Maternal smoking as an independent risk factor for the development of severe retinopathy of prematurity in very preterm infants.

BACKGROUND/OBJECTIVES: Retinopathy of prematurity (ROP) is a severe neonatal complication potentially leading to visual impairment and blindness. Known risk factors include preterm birth, low birth weight and respiratory support. Limited and contradictory data exist on the risk of maternal smoking during pregnancy on the development of ROP. This study aims to investigate smoking as an independent risk factor for the development of severe ROP (≥stage 3). SUBJECTS/METHODS: This is a single centre retrospective case-control study of prospectively collected clinical data of infants born before 32 weeks of gestation between 2001 and 2012 at a tertiary care university hospital. The association between maternal smoking during pregnancy and the development of severe ROP was analyzed by multivariate logistic regression. RESULTS: In total, n = 751 infants born < 32 weeks of gestation were included in this study. In total, 52.9% (n = 397) were diagnosed with ROP and 10.8% (n = 81) developed ROP ≥ stage 3. In total, 8.4% (n = 63) mothers presented with a history of smoking during pregnancy, which was associated to a higher rate of ROP (OR 2.59, 95% CI 1.10-6.12).
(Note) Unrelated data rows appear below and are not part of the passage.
Lemma init_ok n db h info s db' :
  db_inv n db -> n < s -> 0 <= n -> wf_creation info -> amount_ok (Value info) ->
  PaymentIdentifier info = h -> init_tx db h info s = Ok (db', None) ->
  db_inv s db' /\ initiated db h s info db' /\ holds db' h ∅ (fresh_payment s info) /\
  may_initiate db h.
Proof.
  intros Hi Hn Hn0 Hwf Hval Hid Ht. apply init_tx_frame in Ht as (Hrp & (idx & Ei & Ei') & Ef & Hst).
  rewrite Hid in Ei'. pose proof Hrp as [Hat _].
  assert (may_initiate db h) as Hbefore.
  { destruct Hst as [Hst|Hst]; apply (init_status n db h _ Hi) in Hst; [by left|by right]. }
  split_and!; [|done| |done].
  2:{ eexists. rewrite Hat, decide_True by done. split; [done|]. by apply fresh_view. }
  constructor.
  - eexists. split; [exact Ei'|]. split; [by eapply init_index|].
    intros t [v Hv]. destruct (decide (t = s)) as [->|Hts]; [lia|].
    rewrite lookup_insert_ne in Hv by done.
    pose proof (di_index n db Hi) as (idx2 & Ei2 & _ & Hr). rewrite Ei in Ei2. injection Ei2 as <-.
    assert (is_Some (idx !! t)) as Hx%Hr; [|lia].
    destruct (sequence_key (old_bucket db h)); [|by eexists].
    apply lookup_delete_Some in Hv as [_ Hv]. by eexists.
  - intros k b Hk. rewrite Hat in Hk. destruct (decide (k = h)) as [->|]; [|by apply (di_buckets n db Hi)].
    injection Hk as <-. split; [rewrite <- Hid; apply Hwf|]. by apply (fresh_bucket_ok n).
  - intros m t Em. rewrite Ef in Em. apply fmap_Some in Em as (m0 & Em0 & ->).
    rewrite (flying_initiated n db h s info db' t) by done.
    pose proof (di_inflight n db Hi m0 t Em0) as Hfl. destruct (decide (t = s)) as [->|Hts].
    + rewrite lookup_insert_eq. split; [by left|eauto].
    + rewrite lookup_insert_ne by done. rewrite Hfl. naive_solver.
Qed.

(** A refused initiation changes nothing. *)
Lemma init_refused n db h info s db' e :
  db_inv n db -> init_tx db h info s = Ok (db', Some e) ->
  db' = db /\ exists m p, holds db h m p /\
    ((Status p = StatusInFlight /\ e = ErrPaymentInFlight) \/
     (Status p = StatusSucceeded /\ e = ErrAlreadyPaid)).
Proof.
  intros Hi. unfold init_tx. pose proof (old_bucket_create db h) as Eo.
  destruct (createPaymentBucket db h) as [tx b] eqn:Ec. simpl in Eo. subst b.
  injection Ec as Etx Eb. intros (st & Hst & Hr)%bind_ok. apply (init_status n db h st Hi) in Hst.
  assert ((st = StatusInFlight /\ e = ErrPaymentInFlight \/
           st = StatusSucceeded /\ e = ErrAlreadyPaid) /\ db' = tx) as [Hcase ->].
  { destruct st; [|injection Hr as <- <-; auto|injection Hr as <- <-; auto|];
      apply bind_ok in Hr as (? & _ & Hr); apply bind_ok in Hr as (? & _ & [=]). }
  assert (exists m p, holds db h m p /\ Status p = st) as (m & p & (b & Eat & Hv) & Hs).
  { destruct Hcase as [[-> _]|[-> _]]; exact Hst. }
  split.
  - rewrite <- Etx. unfold bucket_at in Eat. destruct (payments_root db) as [root|] eqn:Er; [|done].
    simpl in Eat. unfold set_payment. simpl. rewrite Er, Eat. simpl. rewrite insert_id by done.
    destruct db as [r i f]; simpl in *. subst r. by destruct root.
  - exists m, p. split; [by exists b|]. rewrite Hs. destruct Hcase as [[-> ->]|[-> ->]]; auto.
Qed.

Lemma next_sequence_ok pc db :
  pay_inv pc db -> root_seq db + paymentSeqBlockSize < 2 ^ 64 ->
  let '(pc', db', s) := nextPaymentSequence pc db in
  issued pc db < s /\ 0 <= issued pc db /\ db_inv (issued pc db) db' /\
  issued pc' db' = s /\ control_ok pc' db' /\
  (forall h, bucket_at db' h = bucket_at db h) /\
  payments_index db' = payments_index db /\ inflight_index db' = inflight_index db /\
  root_seq db <= root_seq db' <= root_seq db + paymentSeqBlockSize.
Proof.
  intros [Hi [Hs Hb]] Hroom. unfold nextPaymentSequence, issued in *. unfold paymentSeqBlockSize in *.
  destruct (Z.eqb_spec (currPaymentSeq pc) (storedPaymentSeq pc)) as [He|He].
  - assert (forall h, bucket_at {| payments_root := Some {| root_sequence := u64 (root_seq db + 1000);
        root_payments := root_payments (default empty_root (payments_root db)) |};
        payments_index := payments_index db; inflight_index := inflight_index db |} h =
        bucket_at db h) as Hat.
    { intros h. unfold bucket_at. simpl. by destruct (payments_root db). }
    fold (root_seq db). set (db' := Build_payments_db _ _ _) in *.
    assert (root_seq db' = root_seq db + 1000) as Er.
    { unfold db', root_seq at 1. simpl. apply u64_small. unfold is_u64. lia. }
    assert (forall n, db_inv n db -> db_inv n db') as Hinv.
    { intros n [(idx & Ei & Hidx & Hr) Hbk Hf]. constructor.
      - exists idx. split; [done|]. split; [|done]. intros s v. rewrite Hidx.
        unfold indexed_by. by setoid_rewrite Hat.
      - intros h b. rewrite Hat. apply Hbk.
      - intros m s Em. rewrite (Hf m s Em). unfold flying. by setoid_rewrite Hat. }
    cbn [currPaymentSeq storedPaymentSeq].
    destruct (Z.eqb_spec (currPaymentSeq pc) 0) as [E0|E0].
    + rewrite (u64_small (root_seq db + 1)) by (unfold is_u64; lia).
      destruct (Z.eqb_spec (root_seq db + 1) 0) as [|_]; [lia|].
      split_and!; try done; try lia; [by apply Hinv|]. constructor; simpl; [lia|].
      right. rewrite Er, u64_small by (unfold is_u64; lia). lia.
    + destruct Hb as [[? ?]|[Hb1 Hb2]]; [lia|].
      rewrite (u64_small (currPaymentSeq pc + 1)) by (unfold is_u64; lia).
      destruct (Z.eqb_spec (currPaymentSeq pc + 1) 0) as [|_]; [lia|].
      split_and!; try done; try lia; [by apply Hinv|]. constructor; simpl; [lia|].
      right. rewrite Er, u64_small by (unfold is_u64; lia). lia.
  - destruct Hb as [[? ?]|[Hb1 Hb2]]; [lia|].
    rewrite (u64_small (currPaymentSeq pc + 1)) by (unfold is_u64; lia). cbn [currPaymentSeq].
    destruct (Z.eqb_spec (currPaymentSeq pc + 1) 0) as [|_]; [lia|].
    destruct (Z.eqb_spec (currPaymentSeq pc) 0) as [|_]; [lia|].
    split_and!; try done; try lia. constructor; simpl; [lia|]. right. lia.
Qed.
End Initiated.

(** ** Deleting failed attempts *)

Section DeletingAttempts.
Context `{Secp256k1, VarBytes, MapRange, FailureCodec}.

Definition drop_failed (m : gmap Z HTLCAttempt) : gmap Z HTLCAttempt :=
  filter (fun kv => Failure kv.2 = None) m.

Lemma drop_failed_lookup m k :
  drop_failed m !! k = (a ← m !! k; match Failure a with Some _ => None | None => Some a end).
Proof.
  unfold drop_failed. destruct (m !! k) as [a|] eqn:E; simpl.
  - destruct (Failure a) eqn:Ef.
    + apply map_lookup_filter_None. right. intros a' Ea'. simpl. congruence.
    + apply map_lookup_filter_Some. done.
  - apply map_lookup_filter_None. by left.
Qed.

Lemma total_drop_failed m : total_map (drop_failed m) = total_map m.
Proof.
  unfold drop_failed. induction m as [|k a m Hk IH] using map_ind; [done|].
  rewrite (total_map_insert m) by done. unfold live_amt.
  destruct (Failure a) as [f|] eqn:E.
  - rewrite map_filter_insert_False by (simpl; by rewrite E).
    rewrite map_filter_delete. rewrite delete_id; [lia|]. apply map_lookup_filter_None. by left.
  - rewrite map_filter_insert_True by done. rewrite total_map_insert.
    + unfold live_amt. rewrite E. lia.
    + apply map_lookup_filter_None. by left.
Qed.

(** A test that failed attempts do not pass. *)
Lemma existsb_drop_failed f m :
  (forall a, f a = true -> Failure a = None) ->
  existsb f (bucket_entries (drop_failed m)).*2 = existsb f (bucket_entries m).*2.
Proof.
  intros Hf. apply eq_true_iff_eq. rewrite !existsb_exists. split.
  - intros (a & Ha%list_elem_of_In & Hfa). exists a. split; [|done]. apply list_elem_of_In.
    apply elem_of_bucket_values in Ha as (k & Hk). rewrite drop_failed_lookup in Hk.
    apply elem_of_bucket_values. exists k. destruct (m !! k) as [a'|]; simpl in Hk; [|done].
    by destruct (Failure a').
  - intros (a & Ha%list_elem_of_In & Hfa). exists a. split; [|done]. apply list_elem_of_In.
    apply elem_of_bucket_values in Ha as (k & Hk). apply elem_of_bucket_values. exists k.
    rewrite drop_failed_lookup, Hk. simpl. by rewrite (Hf a Hfa).
Qed.

Lemma status_drop_failed m r :
  payment_status (bucket_entries (drop_failed m)).*2 r = payment_status (bucket_entries m).*2 r.
Proof.
  rewrite !payment_status_eq, !existsb_drop_failed; [done|..];
    intros a; unfold in_flight, settled; by destruct (Settle a), (Failure a).
Qed.

Lemma failed_ids_view b m k :
  attempts_view b m -> k ∈ failed_ids (bucket_entries m).*2 <->
  exists a, m !! k = Some a /\ is_Some (Failure a).
Proof.
  intros Hv. unfold failed_ids. rewrite list_elem_of_fmap.
  assert (forall k a, m !! k = Some a -> AttemptID (attempt_info a) = k) as Hid.
  { intros k' a Hk. specialize (Hv k'). rewrite Hk in Hv. unfold reads_attempt in Hv.
    destruct (ai b !! k'); [|naive_solver]. by destruct Hv as (? & ? & ? & _ & _ & _ & [= ->]). }
  split.
  - intros (a & -> & Ha). apply list_elem_of_filter in Ha as [Hf Ha].
    apply elem_of_bucket_values in Ha as (k' & Hk'). exists a. by rewrite (Hid k' a Hk').
  - intros (a & Hk & Hf). exists a. split; [by rewrite (Hid k a Hk)|].
    apply list_elem_of_filter. split; [done|]. apply elem_of_bucket_values. eauto.
Qed.

Lemma delete_htlc_lookup ids : forall hb k,
  let hb' := fold_left delete_htlc ids hb in
  (ai hb' !! k = if decide (k ∈ ids) then None else ai hb !! k) /\
  (fi hb' !! k = if decide (k ∈ ids) then None else fi hb !! k) /\
  (si hb' !! k = if decide (k ∈ ids) then None else si hb !! k).
Proof.
  induction ids as [|i ids IH]; intros hb k; [done|]. simpl.
  destruct (IH (delete_htlc hb i) k) as (-> & -> & ->). simpl.
  destruct (decide (k = i)) as [->|Hne].
  - rewrite !lookup_delete_eq.
    destruct (decide (i ∈ i :: ids)) as [_|Hn]; [by destruct (decide (i ∈ ids))|].
    exfalso. apply Hn. by left.
  - rewrite !lookup_delete_ne by done.
    destruct (decide (k ∈ ids)) as [Hin|Hin], (decide (k ∈ i :: ids)) as [Hc|Hc]; try done.
    + exfalso. apply Hc. by right.
    + by apply elem_of_cons in Hc as [->|].
Qed.

(** The payment after its failed attempts are deleted. *)
Definition without_failed (m : gmap Z HTLCAttempt) (p : MPPayment) : MPPayment :=
  {| SequenceNum := SequenceNum p; Info := Info p;
     HTLCs := (bucket_entries (drop_failed m)).*2;
     FailureReason := FailureReason p; Status := Status p |}.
Low gestational age, low birth weight and prolonged respiratory support were confirmed as independent risk factors for the development of severe ROP. CONCLUSIONS: To date, this is the largest study evaluating the effect of maternal smoking on the development of ROP. Maternal smoking during pregnancy is identified as an independent risk factor for the development of severe ROP in preterm infants born < 32 weeks of gestation.